Question de Mme GONTHIER-MAURIN Brigitte (Hauts-de-Seine - CRC) publiée le 25/09/2008

Mme Brigitte Gonthier-Maurin appelle l'attention de Mme la ministre de l'économie, de l'industrie et de l'emploi sur les conséquences du projet de délocalisation à Metz des personnels de la statistique publique.
En effet, le 2 septembre à l'Élysée, le Président de la République a annoncé à une délégation d'élus de Moselle, très inquiets des conséquences économiques et sociales des prochaines fermetures de casernes, la délocalisation d'un millier d'emplois de la statistique publique afin de créer un pôle statistique à Metz. Un rapport ayant pour objet de mettre en œuvre cette décision, commandé par le Gouvernement, doit d'ailleurs être remis avant la fin de l'année. Seront notamment concernés dans les Hauts-de-Seine, les agents de l'Insee et les agents du Meedat implantés à La Défense.

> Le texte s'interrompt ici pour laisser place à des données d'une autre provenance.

(** ** Entries to send *)

Definition send_entries (es : list Entry) (addr : Address) : Wm unit :=
  await response <- send_request (ReqSendEntries es) addr;
  match response with
  | RespAck | RespCount _ => wm_ret tt
  | RespError => wm_fail (ESync SyncProtocolError)
  | _ => wm_fail (ESync (UnexpectedResponse "Ack or Count"))
  end.

(** The [SendEntries] command: a failure goes to the retry queue. *)
Definition send_entries_to_peer (peer : PublicKey) (es : list Entry) : Wm unit :=
  await _ <- background;
  await r <- wm_try (send_to_peer peer es);
  match r with
  | Ok _ => wm_ret tt
  | Err _ => await now_ms <- at_node now_millis; add_to_retry_queue peer es now_ms
  end.

Definition queue_entry_for_sync (peer : PublicKey) (entry_id tree_id : ID) : Wm unit :=
  await _ <- background;
  fun w => Some (Done (with_queue w (enqueue (w_queue w) peer entry_id tree_id), Ok tt)).

Fixpoint queue_for_peers (peers : list PublicKey) (entry_id tree_id : ID) : Wm unit :=
  match peers with
  | [] => wm_ret tt
  | peer :: rest =>
      await _ <- queue_entry_for_sync peer entry_id tree_id;
      queue_for_peers rest entry_id tree_id
  end.

Fixpoint queue_new_entries (peers : list PublicKey) (tree_id : ID) (ids : list ID) : Wm unit :=
  match ids with
  | [] => wm_ret tt
  | entry_id :: rest =>
      await _ <- queue_for_peers peers entry_id tree_id;
      queue_new_entries peers tree_id rest
  end.

(** The peers that a write to [tree_id] is sent to: none unless sync is enabled and
    wanted on commit. *)
Definition write_peers (tree_id : ID) : Nm (list PublicKey) :=
  view sync_tree
    (do settings <- get_combined_settings set_order raw_cid read_strategy sync_tree_id tree_id;
     match settings with
     | None => tx_ret []
     | Some s =>
         if negb (sync_enabled s) || negb (sync_on_commit s) then tx_ret []
         else get_tree_peers set_order raw_cid read_strategy sync_tree_id tree_id
     end).

Definition db_ids_added (prev post : Snapshot) : Nm (list ID) := fun n =>
  match ids_added set_order map_order (node_engine n) prev post with
  | None => None
  | Some Panic => Some Panic
  | Some (Done r) => Some (Done (n, r))
  end.

Definition on_local_write (event : WriteEvent) (tree_id : ID) : Wm unit := fun w =>
  match w_background w with
  | None => Some (Done (w, Ok tt))
  | Some _ =>
      (await peers <- at_node (write_peers tree_id);
       if is_nil peers then wm_ret tt
       else
         await new_ids <- at_node (db_ids_added (previous_tips event) (post_tips event));
         queue_new_entries peers tree_id new_ids) w
  end.
End client.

Cette décision, prise sans concertation et annoncée par voie de presse, inquiète fortement les personnels et les élus. Ils ignorent en effet qui sera concerné, à quelle échéance, et ils craignent, à terme, que cette délocalisation porte atteinte aux intérêts et à la qualité de la statistique publique en France.
En conséquence, elle lui demande de bien vouloir lui indiquer quelles sont les raisons qui ont motivé une telle décision et quels seront précisément les personnels concernés, sachant qu'en interne, les agents demandent au Gouvernement de renoncer à ce projet au nom du respect de la spécificité de la mission assignée à la statistique publique.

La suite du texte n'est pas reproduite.